Dataset records =
Lemma keccak_absorb_squeeze_spec inp outlen rate ds :
  (8 <= rate <= 200)%nat -> (rate mod 8 = 0)%nat -> bytes inp -> isbyte ds ->
  keccak_absorb_squeeze inp outlen rate ds = Fips202.sponge rate ds inp outlen.
Proof.
  intros Hr H8 Hb Hds. unfold keccak_absorb_squeeze, Fips202.sponge.
  destruct (kas_absorb_spec rate (length inp) inp (zeros 25)) as [-> Hl];
    [lia|exact H8|lia|exact Hb|exact lanes_zeros|].
  rewrite absorb_pad by lia. set (q := (length inp / rate)%nat) in *.
  set (st := absorb_from rate inp 0 q (zeros 25)) in *. cbv zeta.
  rewrite <- xor_lanes_take by exact H8. rewrite last_block_pad.
  - destruct (keccak_f_spec (xor_lanes rate (Fips202.pad rate ds (drop (rate * q) inp)) st)) as [Hk Hl'].
    { apply xor_lanes_lanes; [apply bytes_pad; auto with oo_bytes|exact Hl]. }
    rewrite <- Hk. apply kas_squeeze_spec; [lia|lia|lia|exact Hl'].
  - lia.
  - rewrite length_drop. subst q. pose proof (Nat.mod_upper_bound (length inp) rate).
    pose proof (Nat.div_mod_eq (length inp) rate). lia.
Qed.

(** [keccak_absorb_squeeze] (and with it SHA3-256, SHA3-512, SHAKE128 and
    SHAKE256) is the FIPS 202 sponge over Keccak-p[1600, 24]: for every byte
    message, every output length and every rate of whole lanes, its output
    is the [outlen]-byte prefix of the stream squeezed after absorbing the
    message padded with the domain bits and pad10*1. *)
Theorem keccak_sponge_is_fips202 inp outlen rate ds :
  (8 <= rate <= 200)%nat -> (rate mod 8 = 0)%nat -> bytes inp -> isbyte ds ->
  keccak_absorb_squeeze inp outlen rate ds = Fips202.sponge rate ds inp outlen.
Proof. apply keccak_absorb_squeeze_spec. Qed.

Lemma keccak_sponge_is_fips202_witness :
  oo_shake128 [1; 2; 3] 400 = Fips202.sponge 168 0x1f [1; 2; 3] 400.
Proof.
  apply (keccak_sponge_is_fips202 [1; 2; 3] 400 168 0x1f);
    [lia|reflexivity|by apply bytesb_ok|unfold isbyte; lia].
Defined.

(** What the post-quantum code relies on: the length asked for, bytes. *)
Lemma length_kas_squeeze fuel rate outlen st :
  (0 < rate <= 200)%nat -> (outlen <= fuel)%nat -> length st = 25%nat ->
  (forall s, length s = 25%nat -> length (keccak_f s) = 25%nat) ->
  length (kas_squeeze fuel rate outlen st) = outlen.
Proof.
  intros Hr. revert outlen st. induction fuel as [|fuel IH]; intros outlen st Hf Hst Hk; [cbn; lia|].
  cbn [kas_squeeze]. destruct (Nat.ltb_spec 0 outlen) as [Hp|Hp]; [|cbn; lia].
  rewrite length_app, length_take, length_lane_bytes, Hst.
  destruct (Nat.ltb_spec outlen rate).
  - rewrite Nat.sub_diag, kas_squeeze_0. cbn. lia.
  - rewrite IH; [lia|lia|case_match; auto|exact Hk].
Qed.

Lemma bytes_kas_squeeze fuel rate outlen st : bytes (kas_squeeze fuel rate outlen st).
Proof.
  revert outlen st. induction fuel as [|fuel IH]; intros outlen st; cbn [kas_squeeze]; [constructor|].
  case_match; [|constructor]. apply bytes_app. split; [|apply IH]. apply bytes_take.
  unfold lane_bytes. induction st as [|x st IHs]; [constructor|].
  cbn [flat_map]. apply bytes_app. split; [apply bytes_le_bytes|exact IHs].
Qed.

Lemma length_for_upd lo hi body (st : list Z) :
  (forall i s, length (body i s) = length s) -> length (for_ lo hi body st) = length st.
Proof.
  intros H. destruct (Nat.le_gt_cases lo hi); [|by rewrite for_empty by lia].
  apply (for_ind (fun _ s => length s = length st)); [done|done|]. intros. by rewrite H.
Qed.

Lemma length_kf_rho_pi st : length (kf_rho_pi st) = length st.
Proof.
  unfold kf_rho_pi. apply (for_ind (fun _ p => length (fst p) = length st)); [lia|reflexivity|].
  intros i [s t] _ Hs. cbn [fst] in *. by rewrite length_upd.
Qed.

#[local] Transparent keccak_f.
Lemma length_keccak_f st : length st = 25%nat -> length (keccak_f st) = 25%nat.
Proof.
  intros H. unfold keccak_f. apply (for_ind (fun _ s => length s = 25%nat)); [lia|exact H|].
  intros i s _ Hs. unfold keccak_round. rewrite length_upd, kf_chi_spec; [apply length_tab|].
  rewrite length_kf_rho_pi, kf_theta_spec by exact Hs. apply length_tab.
Qed.
#[local] Opaque keccak_f.

Lemma length_kas_absorb fuel rate inp st :
  length st = 25%nat -> length (fst (kas_absorb fuel rate inp st)) = 25%nat.
Proof.
  revert inp st. induction fuel as [|fuel IH]; intros inp st Hst; cbn [kas_absorb]; [exact Hst|].
  case_match; [|exact Hst]. apply IH, length_keccak_f.
  unfold xor_lanes. rewrite length_for_upd; [exact Hst|]. intros. apply length_upd.
Qed.

Lemma length_keccak_absorb_squeeze inp outlen rate ds :
  (0 < rate <= 200)%nat -> length (keccak_absorb_squeeze inp outlen rate ds) = outlen.
Proof.
  intros Hr. unfold keccak_absorb_squeeze.
  destruct (kas_absorb (length inp) rate inp (zeros 25)) as [st r] eqn:E.
  pose proof (length_kas_absorb (length inp) rate inp (zeros 25) eq_refl) as Hl. rewrite E in Hl.
  apply length_kas_squeeze; [exact Hr|lia| |apply length_keccak_f].
  apply length_keccak_f. unfold xor_lanes. rewrite length_for_upd; [exact Hl|]. intros. apply length_upd.
Qed.
Lemma bytes_keccak_absorb_squeeze inp outlen rate ds : bytes (keccak_absorb_squeeze inp outlen rate ds).
Proof. unfold keccak_absorb_squeeze. destruct (kas_absorb _ _ _ _). apply bytes_kas_squeeze. Qed.

Lemma length_shake128 m n : length (oo_shake128 m n) = n.
Proof. apply length_keccak_absorb_squeeze. lia. Qed.
Lemma length_shake256 m n : length (oo_shake256 m n) = n.
Proof. apply length_keccak_absorb_squeeze. lia. Qed.
Lemma bytes_shake128 m n : bytes (oo_shake128 m n).
Proof. apply bytes_keccak_absorb_squeeze. Qed.
Lemma bytes_shake256 m n : bytes (oo_shake256 m n).
Proof. apply bytes_keccak_absorb_squeeze. Qed.
Lemma length_sha3_256 m : length (oo_sha3_256_bytes m) = 32%nat.
Proof. apply length_keccak_absorb_squeeze. lia. Qed.
Lemma length_sha3_512 m : length (oo_sha3_512_bytes m) = 64%nat.
Proof. apply length_keccak_absorb_squeeze. lia. Qed.
Lemma bytes_sha3_256 m : bytes (oo_sha3_256_bytes m).
Proof. apply bytes_keccak_absorb_squeeze. Qed.
Lemma bytes_sha3_512 m : bytes (oo_sha3_512_bytes m).
Proof. apply bytes_keccak_absorb_squeeze. Qed.
#[export] Hint Resolve bytes_shake128 bytes_shake256 bytes_sha3_256 bytes_sha3_512 : oo_bytes.

(** A shorter output is a prefix of a longer one. *)
Lemma kas_squeeze_prefix rate : (0 < rate <= 200)%nat -> forall f1 f2 k n st, (k <= n)%nat -> (k <= f1)%nat -> (n <= f2)%nat -> length st = 25%nat ->
  kas_squeeze f1 rate k st = take k (kas_squeeze f2 rate n st).
Proof.
  intros Hr. induction f1 as [|f1 IH]; intros f2 k n st Hk H1 H2 Hst; [by replace k with 0%nat by lia|].
  destruct (Nat.eq_dec k 0) as [->|K]; [by rewrite kas_squeeze_0|]. destruct f2 as [|f2]; [lia|]. cbn [kas_squeeze].
  destruct (Nat.ltb_spec 0 k); [|lia]. destruct (Nat.ltb_spec 0 n); [|lia].
  assert (L : length (lane_bytes st) = 200%nat) by (rewrite length_lane_bytes, Hst; lia).
  destruct (Nat.ltb_spec k rate) as [Kr|Kr].
  - rewrite Nat.sub_diag, kas_squeeze_0, app_nil_r. rewrite take_app_le by (rewrite length_take; case_match; lia).
    rewrite take_take. f_equal. case_match; lia.
  - destruct (Nat.ltb_spec n rate); [lia|].
    assert (Lt : length (take rate (lane_bytes st)) = rate) by (rewrite length_take; lia).
    rewrite take_app_ge by lia. rewrite Lt. f_equal. destruct (Nat.eq_dec k rate) as [->|Kn].
    + rewrite Nat.sub_diag, kas_squeeze_0. done.
    + replace (0 <? k - rate)%nat with true by lia. replace (0 <? n - rate)%nat with true by lia.
      apply IH; [lia|lia|lia|by apply length_keccak_f].
Qed.
Lemma oo_shake128_prefix m k n : (k <= n)%nat -> oo_shake128 m k = take k (oo_shake128 m n).
Proof.
  intros Hk. unfold oo_shake128, keccak_absorb_squeeze.
  destruct (kas_absorb (length m) 168 m (zeros 25)) as [st r] eqn:E.
  pose proof (length_kas_absorb (length m) 168 m (zeros 25) eq_refl) as Hl. rewrite E in Hl.
  apply kas_squeeze_prefix; [lia|done|lia|lia|]. apply length_keccak_f. unfold xor_lanes. rewrite length_for_upd; [exact Hl|].
  intros. apply length_upd.
Qed.

(** * SHAKE, as a signature scheme uses it *)

Class Shake := {
  shake128 : list Z -> nat -> list Z;
  shake256 : list Z -> nat -> list Z;
  length_128 : forall m n, length (shake128 m n) = n;
  length_256 : forall m n, length (shake256 m n) = n;
  bytes_128 : forall m n, bytes (shake128 m n);
  bytes_256 : forall m n, bytes (shake256 m n);
  prefix_128 : forall m k n, (k <= n)%nat -> shake128 m k = take k (shake128 m n) }.
(** The code's. *)
#[export] Instance oo_shake : Shake :=
  {| shake128 := oo_shake128; shake256 := oo_shake256; length_128 := length_shake128; length_256 := length_shake256;
     bytes_128 := bytes_shake128; bytes_256 := bytes_shake256; prefix_128 := oo_shake128_prefix |}.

Exercise directions =
The expected output is the run of lines from the one holding "length_256 : forall" to the last line of the entries above, each reproduced character for character.

Answer space =
  length_256 : forall m n, length (shake256 m n) = n;
  bytes_128 : forall m n, bytes (shake128 m n);
  bytes_256 : forall m n, bytes (shake256 m n);
  prefix_128 : forall m k n, (k <= n)%nat -> shake128 m k = take k (shake128 m n) }.
(** The code's. *)
#[export] Instance oo_shake : Shake :=
  {| shake128 := oo_shake128; shake256 := oo_shake256; length_128 := length_shake128; length_256 := length_shake256;
     bytes_128 := bytes_shake128; bytes_256 := bytes_shake256; prefix_128 := oo_shake128_prefix |}.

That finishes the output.